== Task details ==
Include in the output exactly the lines from the opening of the data through the line containing "Lemma awaiting_see w", and nothing more.

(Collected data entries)
◇ ◇ ◇ ◇

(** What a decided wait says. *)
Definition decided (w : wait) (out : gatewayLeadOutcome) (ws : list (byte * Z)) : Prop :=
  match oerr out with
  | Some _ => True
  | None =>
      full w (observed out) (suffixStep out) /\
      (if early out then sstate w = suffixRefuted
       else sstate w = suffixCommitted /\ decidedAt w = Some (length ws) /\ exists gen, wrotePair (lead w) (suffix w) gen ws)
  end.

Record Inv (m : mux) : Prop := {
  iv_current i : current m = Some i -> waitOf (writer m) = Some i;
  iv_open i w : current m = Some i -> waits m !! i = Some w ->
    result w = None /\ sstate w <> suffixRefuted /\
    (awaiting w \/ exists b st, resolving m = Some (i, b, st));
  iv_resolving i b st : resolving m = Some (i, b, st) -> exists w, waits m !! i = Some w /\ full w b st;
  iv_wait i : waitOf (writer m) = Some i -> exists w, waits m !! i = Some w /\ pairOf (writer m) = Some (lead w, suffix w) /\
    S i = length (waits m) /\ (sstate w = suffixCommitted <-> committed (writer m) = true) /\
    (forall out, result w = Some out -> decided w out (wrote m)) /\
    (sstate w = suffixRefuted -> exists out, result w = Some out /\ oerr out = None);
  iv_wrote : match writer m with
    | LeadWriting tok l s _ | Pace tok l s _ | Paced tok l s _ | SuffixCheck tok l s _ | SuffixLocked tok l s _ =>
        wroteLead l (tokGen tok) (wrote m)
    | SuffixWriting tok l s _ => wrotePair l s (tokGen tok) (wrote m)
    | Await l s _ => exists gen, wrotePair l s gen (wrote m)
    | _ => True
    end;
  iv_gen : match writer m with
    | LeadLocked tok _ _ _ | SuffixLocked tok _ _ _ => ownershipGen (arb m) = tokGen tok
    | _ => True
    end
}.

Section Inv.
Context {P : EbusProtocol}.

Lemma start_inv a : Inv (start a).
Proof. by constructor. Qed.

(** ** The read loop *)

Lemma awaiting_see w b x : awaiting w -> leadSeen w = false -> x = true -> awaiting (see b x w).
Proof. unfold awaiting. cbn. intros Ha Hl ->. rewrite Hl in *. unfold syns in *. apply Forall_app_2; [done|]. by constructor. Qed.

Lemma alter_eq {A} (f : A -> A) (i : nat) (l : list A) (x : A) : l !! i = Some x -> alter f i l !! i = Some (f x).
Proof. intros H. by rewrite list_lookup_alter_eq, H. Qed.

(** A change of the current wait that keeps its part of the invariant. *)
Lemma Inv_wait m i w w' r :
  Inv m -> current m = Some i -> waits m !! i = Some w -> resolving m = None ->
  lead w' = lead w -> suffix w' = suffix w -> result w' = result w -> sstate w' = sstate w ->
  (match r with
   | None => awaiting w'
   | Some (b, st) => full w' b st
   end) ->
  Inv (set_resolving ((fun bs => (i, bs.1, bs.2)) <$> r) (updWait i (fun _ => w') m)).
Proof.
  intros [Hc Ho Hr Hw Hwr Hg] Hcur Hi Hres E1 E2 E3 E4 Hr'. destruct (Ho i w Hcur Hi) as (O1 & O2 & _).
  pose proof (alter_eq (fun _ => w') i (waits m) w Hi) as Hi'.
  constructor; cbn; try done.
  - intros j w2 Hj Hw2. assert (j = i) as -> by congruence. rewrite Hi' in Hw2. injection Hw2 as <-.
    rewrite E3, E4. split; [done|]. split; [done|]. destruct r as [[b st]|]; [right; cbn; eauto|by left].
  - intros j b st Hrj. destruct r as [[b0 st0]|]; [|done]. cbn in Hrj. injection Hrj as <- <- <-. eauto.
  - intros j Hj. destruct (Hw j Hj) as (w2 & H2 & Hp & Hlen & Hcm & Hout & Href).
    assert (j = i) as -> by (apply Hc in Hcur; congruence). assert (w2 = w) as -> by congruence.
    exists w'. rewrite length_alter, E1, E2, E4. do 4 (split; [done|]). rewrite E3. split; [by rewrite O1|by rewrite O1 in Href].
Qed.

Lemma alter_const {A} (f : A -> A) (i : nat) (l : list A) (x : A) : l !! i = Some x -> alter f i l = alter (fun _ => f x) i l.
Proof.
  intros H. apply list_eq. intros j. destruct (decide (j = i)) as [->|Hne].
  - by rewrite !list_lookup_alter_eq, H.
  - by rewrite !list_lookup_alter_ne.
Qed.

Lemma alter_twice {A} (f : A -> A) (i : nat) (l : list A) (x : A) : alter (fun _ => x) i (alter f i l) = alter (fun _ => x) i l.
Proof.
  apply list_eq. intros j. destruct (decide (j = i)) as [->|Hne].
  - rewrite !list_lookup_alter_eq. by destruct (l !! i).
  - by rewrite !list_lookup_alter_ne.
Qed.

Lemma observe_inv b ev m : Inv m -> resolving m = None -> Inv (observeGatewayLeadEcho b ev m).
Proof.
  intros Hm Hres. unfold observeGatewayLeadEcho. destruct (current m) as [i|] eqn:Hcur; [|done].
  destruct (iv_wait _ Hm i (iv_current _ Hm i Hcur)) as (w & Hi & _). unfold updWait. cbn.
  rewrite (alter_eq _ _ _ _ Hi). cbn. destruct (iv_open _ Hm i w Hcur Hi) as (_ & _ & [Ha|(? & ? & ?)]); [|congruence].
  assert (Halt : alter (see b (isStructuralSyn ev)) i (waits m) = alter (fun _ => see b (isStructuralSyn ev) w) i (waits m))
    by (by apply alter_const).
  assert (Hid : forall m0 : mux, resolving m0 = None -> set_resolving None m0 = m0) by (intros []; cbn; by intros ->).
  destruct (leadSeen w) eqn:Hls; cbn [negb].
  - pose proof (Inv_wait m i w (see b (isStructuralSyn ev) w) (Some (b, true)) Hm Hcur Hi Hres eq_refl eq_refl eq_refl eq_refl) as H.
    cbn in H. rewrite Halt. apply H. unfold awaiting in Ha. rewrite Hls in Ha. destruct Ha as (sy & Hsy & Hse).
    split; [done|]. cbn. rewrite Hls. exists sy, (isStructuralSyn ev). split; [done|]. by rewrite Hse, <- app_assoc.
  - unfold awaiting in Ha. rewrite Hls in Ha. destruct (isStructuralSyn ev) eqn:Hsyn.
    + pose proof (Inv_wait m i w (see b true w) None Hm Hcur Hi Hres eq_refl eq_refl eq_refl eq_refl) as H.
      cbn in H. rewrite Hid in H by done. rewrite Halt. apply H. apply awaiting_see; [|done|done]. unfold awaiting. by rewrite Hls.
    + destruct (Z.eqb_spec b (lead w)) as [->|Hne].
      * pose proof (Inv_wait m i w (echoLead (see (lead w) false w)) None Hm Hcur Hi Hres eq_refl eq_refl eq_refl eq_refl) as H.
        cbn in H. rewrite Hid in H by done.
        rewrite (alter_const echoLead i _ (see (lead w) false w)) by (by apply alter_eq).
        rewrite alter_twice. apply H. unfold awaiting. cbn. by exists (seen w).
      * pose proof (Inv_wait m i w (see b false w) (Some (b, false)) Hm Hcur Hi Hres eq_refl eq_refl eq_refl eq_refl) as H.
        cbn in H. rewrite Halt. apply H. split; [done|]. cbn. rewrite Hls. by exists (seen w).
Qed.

◇ ◇ ◇ ◇

== Task answer ==
(** What a decided wait says. *)
Definition decided (w : wait) (out : gatewayLeadOutcome) (ws : list (byte * Z)) : Prop :=
  match oerr out with
  | Some _ => True
  | None =>
      full w (observed out) (suffixStep out) /\
      (if early out then sstate w = suffixRefuted
       else sstate w = suffixCommitted /\ decidedAt w = Some (length ws) /\ exists gen, wrotePair (lead w) (suffix w) gen ws)
  end.

Record Inv (m : mux) : Prop := {
  iv_current i : current m = Some i -> waitOf (writer m) = Some i;
  iv_open i w : current m = Some i -> waits m !! i = Some w ->
    result w = None /\ sstate w <> suffixRefuted /\
    (awaiting w \/ exists b st, resolving m = Some (i, b, st));
  iv_resolving i b st : resolving m = Some (i, b, st) -> exists w, waits m !! i = Some w /\ full w b st;
  iv_wait i : waitOf (writer m) = Some i -> exists w, waits m !! i = Some w /\ pairOf (writer m) = Some (lead w, suffix w) /\
    S i = length (waits m) /\ (sstate w = suffixCommitted <-> committed (writer m) = true) /\
    (forall out, result w = Some out -> decided w out (wrote m)) /\
    (sstate w = suffixRefuted -> exists out, result w = Some out /\ oerr out = None);
  iv_wrote : match writer m with
    | LeadWriting tok l s _ | Pace tok l s _ | Paced tok l s _ | SuffixCheck tok l s _ | SuffixLocked tok l s _ =>
        wroteLead l (tokGen tok) (wrote m)
    | SuffixWriting tok l s _ => wrotePair l s (tokGen tok) (wrote m)
    | Await l s _ => exists gen, wrotePair l s gen (wrote m)
    | _ => True
    end;
  iv_gen : match writer m with
    | LeadLocked tok _ _ _ | SuffixLocked tok _ _ _ => ownershipGen (arb m) = tokGen tok
    | _ => True
    end
}.

Section Inv.
Context {P : EbusProtocol}.

Lemma start_inv a : Inv (start a).
Proof. by constructor. Qed.

(** ** The read loop *)

Lemma awaiting_see w b x : awaiting w -> leadSeen w = false -> x = true -> awaiting (see b x w).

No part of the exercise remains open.